Ils consistent à doser les paramètres reflétant le remodelage osseux.

-> Les phosphatases alcalines sériques et l'hydroxyprolinurie

Leur dosage sert à la surveillance de l'évolution de la maladie et de l'efficacité des traitements. Leur augmentation est proportionnelle à l'étendue et à l'activité de la maladie.

Les valeurs peuvent être normales dans les formes localisées sur un seul os.

Les phosphatases alcalines sont le reflet d'une hyperactivité ostéoblastique.

L'hydroxyproline urinaire témoigne de l'hyperactivité ostéoclastique. Son dosage tend à être remplacé par celui de la désoxypyridinoline libre.

-> La calcémie, souvent normale, n'est augmentée que s'il existe une hyperparathyroïdie associée ou lors d'immobilisation prolongée.

-> La calciurie est variable.

-> La phosphorémie et la phosphaturie sont normales.

-> La vitesse de sédimentation est normale.

Complications

La maladie de Paget est une maladie bénigne qui évolue localement et lentement sur les os déjà atteints.
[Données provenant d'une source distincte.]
(** [elem.set(key, value)] on the attribute dictionary. *)
Fixpoint set_attr (key value : string) (attrib : list (string * string))
  : list (string * string) :=
  match attrib with
  | [] => [(key, value)]
  | (k, v) :: rest =>
      if String.eqb k key then (k, value) :: rest
      else (k, v) :: set_attr key value rest
  end.

Definition set_ (key value : string) (e : Element) : Element :=
  match e with
  | Elem tag attrib text children =>
      Elem tag (set_attr key value attrib) text children
  end.

(** [ET.SubElement(parent, ...)] and [parent.append(child)]. *)
Definition append (child : Element) (parent : Element) : Element :=
  match parent with
  | Elem tag attrib text children => Elem tag attrib text (children ++ [child])
  end.

(** An element with only a tag and a text. *)
Definition text_elem (tag : string) (s : string) : Element :=
  Elem tag [] (Some (Py.codepoints s)) [].

(** The children of [e] with the given tag. *)
Definition findall (tag : string) (e : Element) : list Element :=
  List.filter (fun c => String.eqb (elem_tag c) tag) (elem_children e).

(** ** Sorting

    [sorted(xs, key=key)]: the stable sort by [key], written as the
    insertion of each element, from the last to the first, before the first
    element with a strictly greater key. *)

Section Sorted.
Context {A K : Type} (key : A -> K) (lt : K -> K -> bool).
Il n'existe pas de risque d'atteinte de nouvelles pièces osseuses. Les complications articulaires et les fractures sont les plus fréquentes.

- Les complications articulaires

Les arthropathies pagétiques touchent surtout la hanche et le genou. Elles sont dues aux déformations des extrémités osseuses. Elles entraînent des douleurs, des déformations, une impotence fonctionnelle. Au niveau de la hanche, l'évolution vers une protrusion acétabulaire est classique. Au niveau du genou, une déformation de type genu varum peut se rencontrer.

- Les fractures

Dues à la fragilité de l'os pagétique, elles concernent en priorité le fémur, le tibia et l'humérus. Des fissures sont visibles sur la convexité des os longs. Sur ces os longs, des fractures diaphysaires transversales sont possibles (fractures en « bâton de craie »).

- Les complications nerveuses

Elle sont provoquées par les compressions générées par les os hypertrophiés : cruralgies, sciatiques, surdité souvent bilatérale par atteinte du rocher, compression médullaire (paraplégie) ou syndrome de la queue de cheval lors d'une localisation rachidienne.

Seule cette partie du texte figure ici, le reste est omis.